Donc, même si "Mille Mots" ne restera peut-être pas dans vos mémoires, il est important d’aller voir ce film dans lequel Eddie Murphy poursuit vaille que vaille, avec un allant toujours renouvelé, une carrière commencée depuis plusieurs décennies...
À l’origine, cette comédie devait être un film français et c’est Chabat qui devait s’en charger des deux côtés de la caméra. Sans doute en plein houba houba avec Jamel et le Marsupilami, il a accepté que ce pur divertissement à la française devienne un produit transatlantique, dont il est le co-producteur avec, parmi d’autres, Nicholas Cage !

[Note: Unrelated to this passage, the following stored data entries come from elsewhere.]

Lemma ctxt_writes_in k seg seg_addr c :
  tables_fit k c -> Forall (fun w => 0 <= fst w /\ fst w + zlen (snd w) <= SIZEOF_CTRL_SEG) (ctxt_writes k seg seg_addr c).
Proof.
  intros [Hc He Hel]. unfold ctxt_writes, MHI_MAX_CHANNELS, NUM_MHI_EVT_RINGS in *.
  assert (O1 : off_chan_ctxt = 83968) by reflexivity. assert (O2 : off_er_ctxt = 89600) by reflexivity.
  assert (O3 : off_cmd_ctxt = 89856) by reflexivity. assert (O4 : SIZEOF_CTRL_SEG = 98304) by reflexivity.
  assert (O5 : forall i, event_ring_off i = 32768 + Z.of_nat i * 16384) by reflexivity.
  unfold SIZEOF_CTXT, NUM_MHI_EVT_RING_ELEMENTS, NUM_MHI_IPA_IN_RING_ELEMENTS in *.
  apply Forall_app. split; [|apply Forall_app; split].
  - apply Forall_concat_imap. intros i x Hx. apply lookup_lt_Some in Hx. unfold ctrl_chans in Hx. rewrite length_zip_with in Hx.
    unfold chan_ctxt_write. destruct (snd _); [|constructor]. constructor; [|constructor]. cbn [fst snd].
    rewrite !zlen_app, !le_bytes_zlen. unfold SIZEOF_CTXT. lia.
  - apply Forall_concat_imap. intros i x Hx. pose proof (lookup_lt_Some _ _ _ Hx) as Hi. unfold ctrl_evs in Hi, Hx.
    rewrite length_zip_with in Hi. apply lookup_zip_with_Some in Hx as (y & e & -> & _ & Hev).
    pose proof (Forall_lookup_1 _ _ _ _ Hel Hev) as Hn. cbn beta in Hn.
    unfold er_ctxt_write, init_event. cbn [ec_e ev_with]. destruct (er_offload e); cbn [snd]; [constructor|].
    cbn [xe_rlen]. unfold sizeof_mhi_tre.
    constructor; [|constructor; [|constructor]]; cbn [fst snd].
    + rewrite !zlen_app, !le_bytes_zlen, !le64_zlen. unfold SIZEOF_CTXT. lia.
    + rewrite zlen_replicate, O5. lia.
  - constructor; [|constructor]. cbn [fst snd]. rewrite !zlen_app, !le64_zlen. lia.
Qed.

Lemma ctxt_at_eq x c m : k_heap m !! x = Some (KCtxt c) -> ctxt_at x m = Some (c, m).
Proof. intros H. unfold ctxt_at. rewrite st_bind_gets. cbn beta. by rewrite H. Qed.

Quand on écrit "pur divertissement à la française", cela signifie que "Mille Mots" ne repose pas, à l’instar des "vraies comédies" américaines sur des situations et des personnages, mais sur une spécialité franchouillarde, souvent pour le pire que le meilleur : le quiproquo. Et sur une variante particulière du quiproquo : la méprise.
Acteur volubile, personne ne l’ignore, Eddie Murphy ici ne peut pas parler et doit s’exprimer difficilement par gestes. Du coup, quand il dit A , tout le monde pense B, quand il aime, on croit qu’il déteste, etc....

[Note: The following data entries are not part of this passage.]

Lemma flow_control_ifs d en n rc n' :
  rmnet_map_do_flow_control d en n = Some (rc, n') -> same_ifs n n'.
Proof.
  unfold rmnet_map_do_flow_control. split_match; [by intros [= <- <-]|].
  destruct (vnd_at n _) as [[v|]|] eqn:Hv; [|by intros [= <- <-]|done].
  split_match; [done|]. intros [= <- <-].
  set (n1 := fc_arm _). assert (H1 : n_vnds n1 = n_vnds n /\ n_qmap_mode n1 = n_qmap_mode n)
    by exact (fc_arm_keeps (set_n_flow_control n _)).
  transitivity n1; [apply same_ifs_vnds; apply H1|].
  apply (same_ifs_put _ _ v); [unfold vnd_at in *; by rewrite (proj1 H1)|]. by destruct en.
Qed.

Lemma map_command_ifs alloc d n n' : rmnet_data_map_command alloc d n = Some n' -> same_ifs n n'.
Proof.
  unfold rmnet_data_map_command. set (n1 := if _ <? _ then _ else n).
  assert (H1 : same_ifs n n1) by (subst n1; split_match; by apply same_ifs_vnds). clearbody n1.
  set (r := if _ =? _ then _ else _).
  assert (H2 : forall rc n2, r = Some (rc, n2) -> same_ifs n1 n2).
  { intros rc n2. subst r. repeat split_match; [apply flow_control_ifs..|]. intros [= <- <-]. by apply same_ifs_vnds. }
  destruct r as [[rc n2]|]; [|done]. specialize (H2 rc n2 eq_refl).
  split_match; [|intros [= <-]; by etransitivity]. unfold rmnet_map_send_ack.
  repeat split_match; try done; intros [= <-]; [by etransitivity|].
  transitivity n2; [by etransitivity|]. by apply same_ifs_vnds.
Qed.

(** ** Reading a header back *)

Lemma pad_cases s : qmap_pad s = 0 \/ qmap_pad s = 1 \/ qmap_pad s = 2 \/ qmap_pad s = 3.
Proof.
  unfold qmap_pad. pose proof (Z.mod_pos_bound (zlen (skb_data s)) 4 ltac:(lia)).
  destruct (Z.eqb_spec (zlen (skb_data s) mod 4) 0); [lia|]. split_match; lia.
Qed.

Lemma pad_room s : qmap_pad s <= zlen (skb_tail s).
Proof.
  unfold qmap_pad. pose proof (zlen_nonneg (skb_tail s)). split_match; [lia|].
  destruct (Z.ltb_spec (zlen (skb_tail s)) (4 - zlen (skb_data s) mod 4)); lia.
Qed.

(** The header bytes of either version. *)
Definition hdr_bytes (v5 : bool) (pad mux_id len : Z) : list Z :=
  [(if v5 then Z.lor (Z.land pad 0x3F) 0x40 else pad); mux_id] ++ be16 len ++
  (if v5 then [Z.shiftl RMNET_MAP_HEADER_TYPE_CSUM_OFFLOAD 1; 0; 0; 0] else []).

Lemma read_hdr_bytes v5 pad mux_id len rest :
  pad = 0 \/ pad = 1 \/ pad = 2 \/ pad = 3 -> in_u 16 len ->
  read_hdr (hdr_bytes v5 pad mux_id len ++ rest) = MapHdr pad v5 false mux_id len.
Proof.
  intros Hp Hl. unfold read_hdr.
  assert (H0 : byte (hdr_bytes v5 pad mux_id len ++ rest) 0 = (if v5 then Z.lor (Z.land pad 0x3F) 0x40 else pad))
    by reflexivity.
  change (byte (hdr_bytes v5 pad mux_id len ++ rest) 1) with mux_id.
  change (byte (hdr_bytes v5 pad mux_id len ++ rest) 2) with (byte (be16 len) 0).
  change (byte (hdr_bytes v5 pad mux_id len ++ rest) 3) with (byte (be16 len) 1).
  rewrite H0, be16_read by done. by destruct Hp as [->|[->|[->| ->]]]; destruct v5.
Qed.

Chabat, le papa putatif de "Mille Mots", a dû lire dans sa jeunesse "La Peau de Chagrin" de Balzac puisque le destin de Murphy est lié à celui d’un arbre poussé miraculeusement dans le jardin de sa belle maison : dès qu’il parle, une feuille tombe et quand les mille feuilles de l’arbre magique seront par terre, Eddie mourra...
Il a dû aussi réviser tout son De Funès puisque c’est irrésistiblement à notre Fufu national qu’Eddie Murphy fait penser. En agent littéraire prêt à tout pour faire signer un contrat par un gourou qui aurait pu être joué en France par Dany Brillant, il se démène contre l’univers entier, utilise toute la palette grimacière de son visage étonnamment mobile et n’a rien perdu de sa sympathie rayonnante.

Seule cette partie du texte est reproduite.